Which lines of the listing below contain the word "recent"? Copy each of them.

------------------------------------------------

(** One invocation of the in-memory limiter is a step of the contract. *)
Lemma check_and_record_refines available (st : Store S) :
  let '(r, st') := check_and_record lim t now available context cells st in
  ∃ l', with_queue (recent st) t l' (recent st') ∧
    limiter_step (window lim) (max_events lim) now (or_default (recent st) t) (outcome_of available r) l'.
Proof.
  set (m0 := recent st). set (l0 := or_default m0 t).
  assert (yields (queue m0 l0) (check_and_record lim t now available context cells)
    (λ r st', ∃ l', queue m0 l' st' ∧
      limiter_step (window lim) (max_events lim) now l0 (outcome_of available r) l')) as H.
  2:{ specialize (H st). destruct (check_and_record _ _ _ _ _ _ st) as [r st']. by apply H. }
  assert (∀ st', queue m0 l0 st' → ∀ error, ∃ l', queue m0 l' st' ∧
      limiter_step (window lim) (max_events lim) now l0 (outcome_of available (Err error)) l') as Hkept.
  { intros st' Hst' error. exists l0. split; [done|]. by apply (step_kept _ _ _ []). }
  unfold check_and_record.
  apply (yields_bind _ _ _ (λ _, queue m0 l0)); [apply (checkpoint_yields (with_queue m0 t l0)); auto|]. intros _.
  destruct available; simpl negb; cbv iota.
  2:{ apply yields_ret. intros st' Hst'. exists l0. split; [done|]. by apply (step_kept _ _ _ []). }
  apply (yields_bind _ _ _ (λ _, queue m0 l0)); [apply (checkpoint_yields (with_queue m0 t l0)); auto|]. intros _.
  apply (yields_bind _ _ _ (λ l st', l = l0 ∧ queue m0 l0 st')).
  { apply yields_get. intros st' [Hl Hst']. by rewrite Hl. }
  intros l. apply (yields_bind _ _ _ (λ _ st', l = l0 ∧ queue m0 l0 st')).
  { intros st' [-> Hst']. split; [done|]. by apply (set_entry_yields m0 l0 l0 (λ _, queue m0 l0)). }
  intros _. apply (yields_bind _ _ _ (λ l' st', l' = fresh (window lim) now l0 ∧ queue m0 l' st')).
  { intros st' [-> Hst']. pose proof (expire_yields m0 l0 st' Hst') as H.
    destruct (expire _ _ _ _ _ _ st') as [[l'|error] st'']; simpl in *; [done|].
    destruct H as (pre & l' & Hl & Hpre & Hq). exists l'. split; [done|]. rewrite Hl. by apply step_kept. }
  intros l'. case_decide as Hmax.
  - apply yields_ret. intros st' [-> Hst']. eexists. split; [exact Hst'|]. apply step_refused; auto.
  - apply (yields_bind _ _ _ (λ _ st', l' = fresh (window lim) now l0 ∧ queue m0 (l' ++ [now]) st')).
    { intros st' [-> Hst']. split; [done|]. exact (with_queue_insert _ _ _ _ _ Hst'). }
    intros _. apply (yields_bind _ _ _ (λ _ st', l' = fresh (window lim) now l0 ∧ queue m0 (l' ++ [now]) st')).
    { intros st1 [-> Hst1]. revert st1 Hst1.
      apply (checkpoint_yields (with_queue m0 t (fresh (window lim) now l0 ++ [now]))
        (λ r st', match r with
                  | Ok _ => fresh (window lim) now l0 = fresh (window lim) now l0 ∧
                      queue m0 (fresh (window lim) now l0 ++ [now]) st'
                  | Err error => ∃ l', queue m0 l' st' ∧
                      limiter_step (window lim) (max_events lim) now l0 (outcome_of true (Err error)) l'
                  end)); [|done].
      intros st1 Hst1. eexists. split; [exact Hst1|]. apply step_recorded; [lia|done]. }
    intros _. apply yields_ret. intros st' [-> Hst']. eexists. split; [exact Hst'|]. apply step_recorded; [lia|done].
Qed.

------------------------------------------------

ANSWER.
  ∃ l', with_queue (recent st) t l' (recent st') ∧
    limiter_step (window lim) (max_events lim) now (or_default (recent st) t) (outcome_of available r) l'.
  set (m0 := recent st). set (l0 := or_default m0 t).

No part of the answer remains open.